(* ===== verification/Prelude.v ===== *)
(** * Vmarble warehouse service: a verification library

    The service is a modular monolith in Go (src/cmd/server, src/internal): each
    module under src/internal/module has a service with the business rules, a
    PostgreSQL store, and small interfaces (deps.go) through which it calls the
    others; src/internal/domain and src/internal/platform/httpkit are shared.
    This library models the two modules that move material and work: inventory
    (lots, board sheets, cutting, remnants, quality control, claims, cycle counts)
    and production (work orders from plan to costing, with labour, blockers,
    assignment and carry-over), the shared packages they rest on, and the adapter
    that lets a recorded cut advance its work order.

    ** How a request is modelled

    A handler is a computation [M D X A] (Effects.v): explicit state passing over
    the tables [D] of its module and the state [X] reached through its
    dependency interfaces, with Go's [error] as a sum.  An [Oracle] supplies what
    the request does not control - identifiers, clock, failing statements, and
    what other sessions commit between two statements - and theorems quantify
    over it.  A statement on the pool is one transaction ([exec], [query]); a
    transaction of several ([tx]) rolls back as a whole and is isolated from its
    first statement on, which in the code takes the row locks.  A COMMIT that
    fails is one that was rolled back: the reply lost after the server committed
    is not modelled.  Sql.v gives
    inserts, updates, selections, foreign keys and orderings over [gmap] tables;
    the CHECK constraints, foreign keys and integer widths of migrations/ are
    part of the statements that meet them.  What a definition needs to know of the
    server or the driver is a field of a class: [Schema] says when the foreign
    key of a cutting record is checked (migration 00037: at the statement) and
    whether the driver encodes an integer for a text parameter; [Postgres] says
    whether the server locks the nullable side of an outer join (it does not).

    Integers are [Z] with Go's 64-bit wrap-around written out ([wrap64]) and the
    32-bit INT columns refusing what does not fit ([int4]); [float64] is the
    binary64 arithmetic of the Standard Library; a UUID is a natural number and
    an instant a number of nanoseconds.  Strings are [String.string].

    Three assumptions on interference occur.  [rely R]: the other sessions keep
    to the relation [R], which the module's own handlers are proved to keep to as
    well.  [serial]: no session commits in between.  [calm]: none writes work
    orders.  Invariants and safety hold under [rely]; functional results of one
    request under [serial], or under [rely] where the code's locks suffice.

    ** The files

    - Prelude.v: notation, integers, strings, sums, automation.
    - Domain.v: src/internal/domain - dimensions, money, statuses and the
      work-order transition table, errors.
    - Effects.v: the request monad, its weakest-precondition rules ([wp]) and the
      rely/guarantee rules ([respects]).
    - HttpKit.v: src/internal/platform/httpkit - offset and keyset pagination,
      cursors over an abstract codec ([CursorCodec], with an instance), status
      codes.
    - Sql.v: tables and statements, and the lemmas on them.
    - InventoryData.v, InventoryStore.v, InventoryService.v: the records of
      iface.go and store.go, the store methods of pgstore.go statement by
      statement, the handlers of service.go; Go names are kept.
    - InventoryLaws.v, InventorySafety.v: well-formedness [wf], the guarantee
      [guar], and that every statement and handler keeps to it.
    - InventoryProps.v: the machine of all requests and its invariant; the
      concrete factory floor of the witnesses.
    - InventoryCut.v: the cut transaction against its specification, and RecordCut.
    - InventoryLife.v: lifecycles of sheets and remnants, material balance.
    - InventoryFlow.v: quality control, claims and their race, overflow gate,
      allocation, aging.
    - InventoryCount.v: posting of cycle counts, its log, and the stock a posting
      can bring back.
    - ProductionData.v, ProductionStore.v, ProductionService.v: production in the
      same way.
    - ProductionSafety.v, ProductionProps.v: invariant, guarantee, machine of
      requests and concrete shop floor.
    - ProductionLife.v: work-order lifecycle and carry-over balance.
    - ProductionFlow.v, ProductionOps.v: what each handler does, and the two ways
      the state machine is left.
    - System.v: src/cmd/server/main.go, inventory driving production.

    ** What is shown

    Reachable states (any requests, faults and concurrent sessions): area
    accounts, remnant geometry, quantities, statuses and parentage stay well
    formed; no row disappears; audit rows are append-only.  Conservation: what is
    cut from a board, what is left of it and the board while uncut never exceed
    its area; what a work order produced and what its carry-overs plan again
    never exceed its quantity.  Lifecycles: sheets, remnants, claims and work
    orders only move along their graphs.  Exclusion: a remnant, and a work order
    that is claimed, goes to one holder whatever other sessions commit.
    Refinement: the cut transaction implements an atomic step.  Functional results
    of the handlers on success and error: the remnant policy of the board's
    material, the log of every count difference, the cascade of a cancelled
    plan, the aging report, least-busy assignment, exact labour cost, complete
    keyset traversal.

    Limits of the code, each for every request it concerns: a claim approved
    after another session rejected it, a cancelled order advanced back to life,
    a cut sheet put back in stock by a count, PARTIAL_COMPLETE without its
    quantity, a page past the cap that passes it by overflow, and two statements
    the database refuses (a cut that keeps a remnant under the key of migration
    00037; claiming and reassigning under PostgreSQL's rule on locks).

    ** Recursion and bounds

    The handlers recurse only over lists; [mfor] is the loop.  The one fuel is
    that of [HttpKit.collect], the client that follows cursors: its theorem gives
    the number of pages that is enough, so it is a proof of termination.

    ** Not modelled

    HTTP binding and JSON, authentication, event publishing and object storage
    (I/O); read-only ranking and dashboard queries; machine slots and schedules,
    feasibility and pre-emption candidates of production; the other modules
    (costing, planning, delivery, sales, packing with the finished-goods pool,
    barcode, loading exceptions, catalog, purchasing and the rest), which the two
    modelled modules see as arbitrary functions on [X].  Texts of database errors are labels; sentinels
    and messages of the service's own errors are kept.  Deadlocks and lock waits
    are faults. *)

From stdpp Require Import base gmap sets list strings sorting option pretty.
From Stdlib Require Import ZArith Lia SpecFloat.

Declare Scope vm_scope.
Delimit Scope vm_scope with vm.
#[global] Open Scope vm_scope.

(** ** Identifiers and instants

    [uuid.UUID] is a 128-bit value, compared for equality by Go and ordered
    bytewise by PostgreSQL, which is the numeric order of its big-endian
    reading: a natural number.  [uuid.Nil] is zero.  [time.Time] is a number
    of nanoseconds from Go's zero time, so [t.IsZero()] is [t = 0]. *)
Abbreviation uuid := N (only parsing).
Abbreviation instant := Z (only parsing).

Definition uuid_Nil : uuid := 0%N.

(** ** Machine integers

    Go's [int] and [int64] are 64-bit two's complement: arithmetic wraps.
    PostgreSQL's INT column is 32 bits and refuses a value outside. *)
Definition wrap64 (z : Z) : Z := ((z + 2 ^ 63) mod 2 ^ 64 - 2 ^ 63)%Z.
Definition int64 (z : Z) : Prop := (- 2 ^ 63 <= z < 2 ^ 63)%Z.
Definition int4 (z : Z) : bool := ((- 2 ^ 31 <=? z) && (z <? 2 ^ 31))%Z.

Lemma wrap64_range (z : Z) : int64 (wrap64 z).
Proof. unfold wrap64, int64. pose proof (Z.mod_pos_bound (z + 2 ^ 63) (2 ^ 64)). lia. Qed.

Lemma wrap64_id (z : Z) : int64 z → wrap64 z = z.
Proof. unfold wrap64, int64. intros. rewrite Z.mod_small; lia. Qed.

Lemma int4_spec (z : Z) : int4 z = true ↔ (- 2 ^ 31 <= z < 2 ^ 31)%Z.
Proof. unfold int4. rewrite andb_true_iff, Z.leb_le, Z.ltb_lt. done. Qed.

Lemma int4_product (a b : Z) :
  int4 a = true → int4 b = true → (- 2 ^ 62 <= a * b <= 2 ^ 62)%Z.
Proof. rewrite !int4_spec. nia. Qed.

(** [fmt.Sprintf] of an integer with the verb d *)
Definition itoa (z : Z) : string := pretty z.

(** [float64] values are IEEE binary64 data, computed by the specification
    arithmetic of the Standard Library. *)
Definition f64_of_int (z : Z) : spec_float := binary_normalize 53 1024 z 0 false.
Definition f64_mul (a b : spec_float) : spec_float := SFmul 53 1024 a b.
Definition f64_div (a b : spec_float) : spec_float := SFdiv 53 1024 a b.
Definition f64_ltb (a b : spec_float) : bool := SFltb a b.
Definition f64_leb (a b : spec_float) : bool := SFleb a b.

(** ** Strings: status columns and enum types are Go strings *)
Notation "a =s b" := (String.eqb a b) (at level 70, no associativity) : vm_scope.
Notation "a <>s b" := (negb (String.eqb a b)) (at level 70, no associativity) : vm_scope.

(** [len([]rune(s))] on the UTF-8 text of a decoded JSON string: the bytes that
    are not continuation bytes. *)
Fixpoint rune_count (s : string) : Z :=
  match s with
  | EmptyString => 0
  | String c s' =>
      let n := Ascii.N_of_ascii c in
      (if (128 <=? n)%N && (n <? 192)%N then 0 else 1) + rune_count s'
  end%Z.

(** ** Options and lists *)
Definition opt_eqb {A} `{EqDecision A} (a b : option A) : bool := bool_decide (a = b).
Definition is_none {A} (o : option A) : bool := match o with None => true | Some _ => false end.
Definition is_some {A} (o : option A) : bool := negb (is_none o).

Definition zlen {A} (l : list A) : Z := Z.of_nat (length l).

Lemma zlen_nonneg {A} (l : list A) : (0 <= zlen l)%Z.
Proof. unfold zlen. lia. Qed.

Lemma zlen_app {A} (l k : list A) : zlen (l ++ k) = (zlen l + zlen k)%Z.
Proof. unfold zlen. rewrite length_app. lia. Qed.

(** [zsum f l] is the sum of [f] over [l]. *)
Definition zsum {A} (f : A → Z) (l : list A) : Z := foldr (λ a acc, f a + acc)%Z 0%Z l.

Lemma zsum_app {A} (f : A → Z) (l k : list A) : zsum f (l ++ k) = (zsum f l + zsum f k)%Z.
Proof. induction l as [|a l IH]; simpl; lia. Qed.

Lemma zsum_perm {A} (f : A → Z) (l k : list A) : l ≡ₚ k → zsum f l = zsum f k.
Proof. induction 1; simpl; lia. Qed.

Lemma zsum_nonneg {A} (f : A → Z) (l : list A) :
  Forall (λ a, 0 <= f a)%Z l → (0 <= zsum f l)%Z.
Proof. induction 1; simpl; lia. Qed.

Lemma zsum_ext {A} (f g : A → Z) (l : list A) :
  Forall (λ a, f a = g a) l → zsum f l = zsum g l.
Proof. induction 1; simpl; lia. Qed.

Lemma filter_all {A} (P : A → Prop) `{!∀ x, Decision (P x)} (l : list A) :
  Forall P l → filter P l = l.
Proof. induction 1; [done|]. rewrite filter_cons_True; congruence. Qed.

Lemma filter_fmap {A B} (f : A → B) (P : B → Prop) `{!∀ y, Decision (P y)} (l : list A) :
  filter P (f <$> l) = f <$> filter (λ x, P (f x)) l.
Proof.
  induction l as [|x l IH]; [done|]. rewrite fmap_cons, !filter_cons.
  case_decide; [by rewrite fmap_cons, IH|done].
Qed.

(** Ordering by an integer key, ties by identifier: the deterministic reading
    of [ORDER BY key, id]. *)
Definition by_key {A} (key : A → Z) (id : A → N) (x y : A) : Prop :=
  (key x < key y)%Z ∨ (key x = key y ∧ (id x <= id y)%N).

#[export] Instance by_key_dec {A} (key : A → Z) (id : A → N) : RelDecision (by_key key id).
Proof. unfold by_key. intros x y. apply _. Defined.

#[export] Instance by_key_total {A} (key : A → Z) (id : A → N) : Total (by_key key id).
Proof. intros x y. unfold by_key. lia. Qed.

#[export] Instance by_key_trans {A} (key : A → Z) (id : A → N) : Transitive (by_key key id).
Proof. intros x y z. unfold by_key. lia. Qed.

(** ** Development-wide automation *)
Create HintDb vmarble.

Ltac split_and_all := repeat match goal with H : _ ∧ _ |- _ => destruct H end.

(** Turn boolean tests among the hypotheses into propositions. *)
Ltac bool_hyps :=
  repeat match goal with
  | H : negb _ = true |- _ => apply negb_true_iff in H
  | H : negb _ = false |- _ => apply negb_false_iff in H
  | H : (_ || _) = false |- _ => apply orb_false_iff in H; destruct H
  | H : (_ && _) = true |- _ => apply andb_true_iff in H; destruct H
  | H : bool_decide _ = true |- _ => apply bool_decide_eq_true in H
  | H : bool_decide _ = false |- _ => apply bool_decide_eq_false in H
  | H : (_ <=? _)%Z = true |- _ => apply Z.leb_le in H
  | H : (_ <=? _)%Z = false |- _ => apply Z.leb_gt in H
  | H : (_ <? _)%Z = true |- _ => apply Z.ltb_lt in H
  | H : (_ <? _)%Z = false |- _ => apply Z.ltb_ge in H
  | H : (_ =? _)%Z = true |- _ => apply Z.eqb_eq in H
  | H : (_ =? _)%Z = false |- _ => apply Z.eqb_neq in H
  | H : String.eqb _ _ = true |- _ => apply String.eqb_eq in H
  | H : String.eqb _ _ = false |- _ => apply String.eqb_neq in H
  | H : (_ =? _)%N = true |- _ => apply N.eqb_eq in H
  | H : (_ =? _)%N = false |- _ => apply N.eqb_neq in H
  end.

Definition opt_list {A} (o : option A) : list A := match o with Some a => [a] | None => [] end.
#####
> [Task directions]
Return a word-for-word copy of the lines above from the one holding "(I/O); read-only ranking" through the one holding "(costing, planning, delivery, sales, packing", with both of them included and nothing besides.

> [Solution below]
    (I/O); read-only ranking and dashboard queries; machine slots and schedules,
    feasibility and pre-emption candidates of production; the other modules
    (costing, planning, delivery, sales, packing with the finished-goods pool,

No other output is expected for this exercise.